**Extracted information:**
* * * * * * * * *
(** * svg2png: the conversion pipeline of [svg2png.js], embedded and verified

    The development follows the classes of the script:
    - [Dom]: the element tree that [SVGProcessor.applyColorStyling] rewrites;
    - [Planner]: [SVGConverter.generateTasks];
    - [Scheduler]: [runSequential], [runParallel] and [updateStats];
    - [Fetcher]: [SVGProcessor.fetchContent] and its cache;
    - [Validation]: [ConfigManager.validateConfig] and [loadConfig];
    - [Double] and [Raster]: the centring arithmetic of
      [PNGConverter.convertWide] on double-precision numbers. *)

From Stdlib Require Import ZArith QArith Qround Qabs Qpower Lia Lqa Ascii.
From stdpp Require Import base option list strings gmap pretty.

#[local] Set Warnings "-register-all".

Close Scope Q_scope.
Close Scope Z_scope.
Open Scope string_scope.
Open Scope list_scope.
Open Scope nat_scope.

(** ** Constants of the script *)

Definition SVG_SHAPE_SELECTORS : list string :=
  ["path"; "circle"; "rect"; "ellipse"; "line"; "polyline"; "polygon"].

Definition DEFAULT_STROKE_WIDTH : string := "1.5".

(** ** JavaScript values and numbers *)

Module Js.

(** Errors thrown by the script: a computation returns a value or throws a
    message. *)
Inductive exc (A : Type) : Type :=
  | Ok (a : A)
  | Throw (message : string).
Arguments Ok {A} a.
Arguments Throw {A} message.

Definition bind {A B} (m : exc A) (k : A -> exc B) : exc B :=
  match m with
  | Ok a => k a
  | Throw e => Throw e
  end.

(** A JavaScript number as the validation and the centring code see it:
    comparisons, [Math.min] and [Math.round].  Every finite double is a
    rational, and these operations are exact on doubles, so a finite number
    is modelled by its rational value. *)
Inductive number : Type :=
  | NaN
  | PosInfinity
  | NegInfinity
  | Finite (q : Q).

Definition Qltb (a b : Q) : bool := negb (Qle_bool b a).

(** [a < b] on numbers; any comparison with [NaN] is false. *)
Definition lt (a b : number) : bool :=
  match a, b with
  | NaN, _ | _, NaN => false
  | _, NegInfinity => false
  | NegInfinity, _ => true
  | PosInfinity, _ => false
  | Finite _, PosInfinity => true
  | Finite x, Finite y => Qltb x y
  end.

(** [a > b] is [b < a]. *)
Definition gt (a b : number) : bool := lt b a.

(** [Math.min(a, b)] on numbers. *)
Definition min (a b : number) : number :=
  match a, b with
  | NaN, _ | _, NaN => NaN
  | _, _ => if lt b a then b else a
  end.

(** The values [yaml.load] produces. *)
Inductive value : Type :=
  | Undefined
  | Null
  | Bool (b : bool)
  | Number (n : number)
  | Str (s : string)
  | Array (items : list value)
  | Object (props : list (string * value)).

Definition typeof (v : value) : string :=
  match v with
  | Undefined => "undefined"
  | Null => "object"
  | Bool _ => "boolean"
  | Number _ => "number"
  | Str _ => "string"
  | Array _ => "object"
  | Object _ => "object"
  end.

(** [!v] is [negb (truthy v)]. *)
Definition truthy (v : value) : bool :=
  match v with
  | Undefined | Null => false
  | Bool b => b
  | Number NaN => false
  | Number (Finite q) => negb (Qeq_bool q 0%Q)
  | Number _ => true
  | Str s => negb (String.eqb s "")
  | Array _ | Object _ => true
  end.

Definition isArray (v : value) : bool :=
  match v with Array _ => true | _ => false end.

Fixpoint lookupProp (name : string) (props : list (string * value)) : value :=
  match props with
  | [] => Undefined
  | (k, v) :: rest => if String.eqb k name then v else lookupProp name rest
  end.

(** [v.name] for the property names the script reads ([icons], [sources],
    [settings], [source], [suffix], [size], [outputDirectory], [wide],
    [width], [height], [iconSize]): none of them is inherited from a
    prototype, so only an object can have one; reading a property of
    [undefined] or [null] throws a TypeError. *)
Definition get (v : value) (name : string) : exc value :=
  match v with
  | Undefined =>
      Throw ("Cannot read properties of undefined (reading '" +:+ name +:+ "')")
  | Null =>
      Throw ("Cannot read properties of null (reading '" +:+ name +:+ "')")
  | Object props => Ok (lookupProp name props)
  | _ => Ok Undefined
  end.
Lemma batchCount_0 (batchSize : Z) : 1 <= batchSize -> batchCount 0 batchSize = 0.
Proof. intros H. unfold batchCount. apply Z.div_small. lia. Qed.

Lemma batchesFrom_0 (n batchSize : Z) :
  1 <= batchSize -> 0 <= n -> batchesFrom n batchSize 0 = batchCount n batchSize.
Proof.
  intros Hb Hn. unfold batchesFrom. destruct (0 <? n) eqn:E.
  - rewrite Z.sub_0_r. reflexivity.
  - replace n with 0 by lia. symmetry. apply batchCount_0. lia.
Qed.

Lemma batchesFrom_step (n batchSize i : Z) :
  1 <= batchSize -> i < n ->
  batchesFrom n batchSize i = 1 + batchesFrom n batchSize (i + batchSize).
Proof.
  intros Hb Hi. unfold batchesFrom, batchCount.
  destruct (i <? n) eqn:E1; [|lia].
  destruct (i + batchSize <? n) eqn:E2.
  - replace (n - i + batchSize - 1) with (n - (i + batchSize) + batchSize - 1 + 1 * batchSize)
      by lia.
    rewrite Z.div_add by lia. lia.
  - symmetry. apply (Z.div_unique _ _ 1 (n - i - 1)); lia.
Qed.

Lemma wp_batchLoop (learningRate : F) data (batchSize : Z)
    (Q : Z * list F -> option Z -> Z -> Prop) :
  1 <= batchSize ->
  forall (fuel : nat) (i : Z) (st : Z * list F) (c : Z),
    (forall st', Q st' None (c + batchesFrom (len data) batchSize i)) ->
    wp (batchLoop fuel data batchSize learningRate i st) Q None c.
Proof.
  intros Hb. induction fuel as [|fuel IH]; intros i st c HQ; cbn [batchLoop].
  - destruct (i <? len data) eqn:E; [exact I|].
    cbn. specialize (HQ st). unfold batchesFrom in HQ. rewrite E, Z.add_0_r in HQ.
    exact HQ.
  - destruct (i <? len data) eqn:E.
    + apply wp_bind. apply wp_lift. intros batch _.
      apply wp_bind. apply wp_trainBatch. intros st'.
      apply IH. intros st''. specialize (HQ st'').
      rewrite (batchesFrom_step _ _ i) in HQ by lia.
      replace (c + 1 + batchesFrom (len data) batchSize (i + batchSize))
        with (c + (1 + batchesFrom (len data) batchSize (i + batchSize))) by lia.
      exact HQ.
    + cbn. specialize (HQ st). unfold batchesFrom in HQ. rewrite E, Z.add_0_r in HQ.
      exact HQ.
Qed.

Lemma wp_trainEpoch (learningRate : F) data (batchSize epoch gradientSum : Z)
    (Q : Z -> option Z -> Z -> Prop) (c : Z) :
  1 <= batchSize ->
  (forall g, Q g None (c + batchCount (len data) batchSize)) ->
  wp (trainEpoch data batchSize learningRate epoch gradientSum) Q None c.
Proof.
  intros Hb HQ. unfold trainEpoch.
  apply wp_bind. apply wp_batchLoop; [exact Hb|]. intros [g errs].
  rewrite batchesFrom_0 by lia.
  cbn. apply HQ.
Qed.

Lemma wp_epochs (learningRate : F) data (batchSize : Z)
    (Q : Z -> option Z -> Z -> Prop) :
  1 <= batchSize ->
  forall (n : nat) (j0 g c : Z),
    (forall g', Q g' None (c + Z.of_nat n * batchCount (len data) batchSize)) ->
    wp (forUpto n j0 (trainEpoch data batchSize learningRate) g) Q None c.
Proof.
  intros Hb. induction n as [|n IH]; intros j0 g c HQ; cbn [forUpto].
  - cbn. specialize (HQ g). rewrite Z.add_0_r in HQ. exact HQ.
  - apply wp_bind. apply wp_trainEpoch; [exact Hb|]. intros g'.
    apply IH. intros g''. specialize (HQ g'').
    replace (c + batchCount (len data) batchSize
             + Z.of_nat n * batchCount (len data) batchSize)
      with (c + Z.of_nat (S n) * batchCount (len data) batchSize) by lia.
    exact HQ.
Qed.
* * * * * * * * *
**Your objective:** Reproduce only the lines above spanning from the line containing "- [Dom]: the" through the line containing "Definition Qltb (a", word for word.

**Result below:**
    - [Dom]: the element tree that [SVGProcessor.applyColorStyling] rewrites;
    - [Planner]: [SVGConverter.generateTasks];
    - [Scheduler]: [runSequential], [runParallel] and [updateStats];
    - [Fetcher]: [SVGProcessor.fetchContent] and its cache;
    - [Validation]: [ConfigManager.validateConfig] and [loadConfig];
    - [Double] and [Raster]: the centring arithmetic of
      [PNGConverter.convertWide] on double-precision numbers. *)

From Stdlib Require Import ZArith QArith Qround Qabs Qpower Lia Lqa Ascii.
From stdpp Require Import base option list strings gmap pretty.

#[local] Set Warnings "-register-all".

Close Scope Q_scope.
Close Scope Z_scope.
Open Scope string_scope.
Open Scope list_scope.
Open Scope nat_scope.

(** ** Constants of the script *)

Definition SVG_SHAPE_SELECTORS : list string :=
  ["path"; "circle"; "rect"; "ellipse"; "line"; "polyline"; "polygon"].

Definition DEFAULT_STROKE_WIDTH : string := "1.5".

(** ** JavaScript values and numbers *)

Module Js.

(** Errors thrown by the script: a computation returns a value or throws a
    message. *)
Inductive exc (A : Type) : Type :=
  | Ok (a : A)
  | Throw (message : string).
Arguments Ok {A} a.
Arguments Throw {A} message.

Definition bind {A B} (m : exc A) (k : A -> exc B) : exc B :=
  match m with
  | Ok a => k a
  | Throw e => Throw e
  end.

(** A JavaScript number as the validation and the centring code see it:
    comparisons, [Math.min] and [Math.round].  Every finite double is a
    rational, and these operations are exact on doubles, so a finite number
    is modelled by its rational value. *)
Inductive number : Type :=
  | NaN
  | PosInfinity
  | NegInfinity
  | Finite (q : Q).

Definition Qltb (a b : Q) : bool := negb (Qle_bool b a).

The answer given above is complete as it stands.